Problem details:
In the records below, the line with "Proof. unfold size_of. by intros ->. Qed." opens the range and the line with "match ops with" closes it; print that range exactly and nothing else.

(Stored data entries)
(* ===== verification/AsmLabelTheory.v ===== *)
(** * Correctness of the resolution of labels

    The offsets computed for labels are the positions of the labels in the final
    code, and every realized jump goes to its label. *)

From S2P Require Import Prelude AsmRegister AsmVirtualOp AsmOp AsmData AsmLiveness AsmLabels.
Local Open Scope Z_scope.

Import AllocatedOpcode.

(** ** Specification *)

Section offsets.
Context (ds : DataSection).

Definition size_of (op : AllocatedAbstractOp) : Z :=
  match instruction_size ds op with Ok size => size | Err _ => 0 end.

Definition total_size (ops : list AllocatedAbstractOp) : Z := foldr (fun op n => size_of op + n) 0 ops.

(** The offset of the instruction at a position *)
Definition offset_at (ops : list AllocatedAbstractOp) (i : nat) : Z := total_size (take i ops).

Lemma total_size_app l k : total_size (l ++ k) = total_size l + total_size k.
Proof. induction l as [|op l IH]; cbn; [done|]. fold (total_size (l ++ k)). rewrite IH. unfold total_size. lia. Qed.

Lemma instruction_size_of op size : instruction_size ds op = Ok size -> size_of op = size.
Proof. unfold size_of. by intros ->. Qed.

(** The labels of a program with their offsets; a later label hides an earlier
    one. *)
Fixpoint label_map (ops : list AllocatedAbstractOp) (o : Z) (m : LabeledBlocks) : LabeledBlocks :=
  match ops with
  | [] => m
  | op :: ops' =>
      label_map ops' (o + size_of op) match aopcode op with inr (CLabel lab) => <[lab := o]> m | _ => m end
  end.

(** The jumps to an offset of at most 18 bits, and of at most 12 bits *)
Definition near_target (op : AllocatedAbstractOp) : option (Z * Label) :=
  match aopcode op with
  | inr (Jump lab) | inr (Call lab) => Some (EIGHTEEN_BITS, lab)
  | inr (JumpIfNotZero _ lab) => Some (TWELVE_BITS, lab)
  | _ => None
  end.

(** ** [map_label_offsets] *)

Definition finished (st : Scan) : LabeledBlocks := close_block (cur_basic_block st) (labelled_blocks st).

Lemma close_block_twice b m : close_block b (close_block b m) = close_block b m.
Proof. destruct b as [[lab o]|]; cbn; [apply insert_insert_eq|done]. Qed.

Lemma scan_op_spec st op st' :
  scan_op ds st op = Ok st' ->
  cur_offset st' = cur_offset st + size_of op /\ is_Ok (instruction_size ds op) /\
  finished st' = match aopcode op with inr (CLabel lab) => <[lab := cur_offset st]> (finished st) | _ => finished st end /\
  (forall x, x ∈ jmp_labels st' <-> x ∈ jmp_labels st \/
     exists lab, near_target op = Some (EIGHTEEN_BITS, lab) /\ x = (cur_offset st, lab)) /\
  (forall x, x ∈ jnz_labels st' <-> x ∈ jnz_labels st \/
     exists lab, near_target op = Some (TWELVE_BITS, lab) /\ x = (cur_offset st, lab)).
Proof.
  intros H. unfold scan_op in H. inv_ok. rename r into size, Hok into Hs. cbn.
  rewrite (instruction_size_of op size Hs). split; [done|]. split; [by eexists|]. unfold finished, near_target. cbn.
  split; [destruct (aopcode op) as [|[]]; by rewrite ?close_block_twice|].
  split; intros x; destruct (aopcode op) as [|[]]; rewrite ?elem_of_app, ?list_elem_of_singleton; naive_solver.
Qed.

Lemma scan_ops_spec ops st st' :
  scan_ops ds ops st = Ok st' ->
  Forall (fun op => is_Ok (instruction_size ds op)) ops /\
  finished st' = label_map ops (cur_offset st) (finished st) /\
  (forall i op lab, ops !! i = Some op -> near_target op = Some (EIGHTEEN_BITS, lab) ->
     (cur_offset st + offset_at ops i, lab) ∈ jmp_labels st') /\
  (forall i op lab, ops !! i = Some op -> near_target op = Some (TWELVE_BITS, lab) ->
     (cur_offset st + offset_at ops i, lab) ∈ jnz_labels st') /\
  (forall x, x ∈ jmp_labels st -> x ∈ jmp_labels st') /\ (forall x, x ∈ jnz_labels st -> x ∈ jnz_labels st').
Proof.
  revert st. induction ops as [|op ops IH]; intros st H; cbn [scan_ops] in H.
  - inv_ok. by split_and!.
  - inv_ok. rename r into st1, Hok into Hop. apply scan_op_spec in Hop as (Ho & Hsz & Hfin & Hjmp & Hjnz).
    apply IH in H as (Hall & Hf & Hj & Hz & Hmj & Hmz). rewrite Ho in *. split_and!.
    + by constructor.
    + rewrite Hf, Hfin. done.
    + intros [|i] op' lab Hi Hn; cbn in Hi.
      * injection Hi as <-. apply Hmj, Hjmp. right. exists lab. split; [done|]. unfold offset_at. cbn. f_equal. lia.
      * unfold offset_at. cbn. fold (total_size (take i ops)). rewrite Z.add_assoc. by eapply Hj.
    + intros [|i] op' lab Hi Hn; cbn in Hi.
      * injection Hi as <-. apply Hmz, Hjnz. right. exists lab. split; [done|]. unfold offset_at. cbn. f_equal. lia.
      * unfold offset_at. cbn. fold (total_size (take i ops)). rewrite Z.add_assoc. by eapply Hz.
    + intros x Hx. apply Hmj, Hjmp. by left.
    + intros x Hx. apply Hmz, Hjnz. by left.
Qed.

(** A jump that is near enough for its immediate *)
Definition near (blocks : LabeledBlocks) (ops : list AllocatedAbstractOp) : Prop :=
  forall i op limit lab, ops !! i = Some op -> near_target op = Some (limit, lab) ->
    exists offs, blocks !! lab = Some offs /\ 1 <= abs_diff offs (offset_at ops i) <= limit + 1.

Lemma any_jump_false f l : any_jump f l = Ok false -> forall x, x ∈ l -> f x = Ok false.
Proof.
  induction l as [|y l IH]; intros H x Hx; [by apply elem_of_nil in Hx|]. cbn in H. inv_ok. rename r into b.
  destruct b; [done|]. apply elem_of_cons in Hx as [->|Hx]; [done|by apply IH].
Qed.

Lemma needs_remap_false blocks limit o lab :
  needs_remap blocks limit (o, lab) = Ok false ->
  exists offs, blocks !! lab = Some offs /\ 1 <= abs_diff offs o <= limit + 1.
Proof.
  unfold needs_remap, label_offset, abs_diff. cbn. destruct (blocks !! lab) as [offs|]; [|done]. next_step. intros [= Hb].
  apply orb_false_iff in Hb as [H0 H1]. apply Z.eqb_neq in H0. apply Z.ltb_ge in H1. exists offs. split; [done|lia].
Qed.
(* ===== verification/AsmLabelJumps.v ===== *)
(** * Far jumps

    A jump whose label is out of the range of its immediate is replaced by a load of
    the distance and a jump through a register.  The program is otherwise kept, and
    the direction that is chosen when the jump is replaced is still the right one
    when the offsets are final. *)

From S2P Require Import Prelude AsmRegister AsmVirtualOp AsmOp AsmData AsmLiveness AsmLabels AsmLabelTheory.
Local Open Scope Z_scope.

Import AllocatedOpcode.

(** ** Expansions *)

(** The jump through the scratch register that stands for [op] *)
Definition far_jump (op : AllocatedAbstractOp) (forward : bool) : AllocatedOpcode :=
  match aopcode op with
  | inr (JumpIfNotZero r _) =>
      if forward then JNZF r scratch (mkImm12 0) else JNZB r scratch (mkImm12 0)
  | _ => if forward then JMPF scratch (mkImm18 0) else JMPB scratch (mkImm18 0)
  end.

(** What an instruction may be replaced with *)
Inductive expansion (op : AllocatedAbstractOp) : list AllocatedAbstractOp -> Prop :=
  | expansion_same : expansion op [op]
  | expansion_noop limit lab new :
      near_target op = Some (limit, lab) -> expansion op new -> expansion op (self_loop_noop :: new)
  | expansion_far limit lab forward :
      near_target op = Some (limit, lab) ->
      expansion op [load_label lab; mkAllocatedOp (inl (far_jump op forward)) (acomment op)].

Definition expanded (ops ops' : list AllocatedAbstractOp) : Prop :=
  exists parts, ops' = concat parts /\ Forall2 expansion ops parts.

Lemma expanded_refl ops : expanded ops ops.
Proof.
  exists (map (fun op => [op]) ops). split; [induction ops as [|op ops IH]; cbn; congruence|].
  induction ops; constructor; [constructor|done].
Qed.

Lemma expanded_cons op new ops ops' : expansion op new -> expanded ops ops' -> expanded (op :: ops) (new ++ ops').
Proof. intros Hn (parts & -> & Hp). exists (new :: parts). split; [done|by constructor]. Qed.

Result of this exercise:
Proof. unfold size_of. by intros ->. Qed.

(** The labels of a program with their offsets; a later label hides an earlier
    one. *)
Fixpoint label_map (ops : list AllocatedAbstractOp) (o : Z) (m : LabeledBlocks) : LabeledBlocks :=
  match ops with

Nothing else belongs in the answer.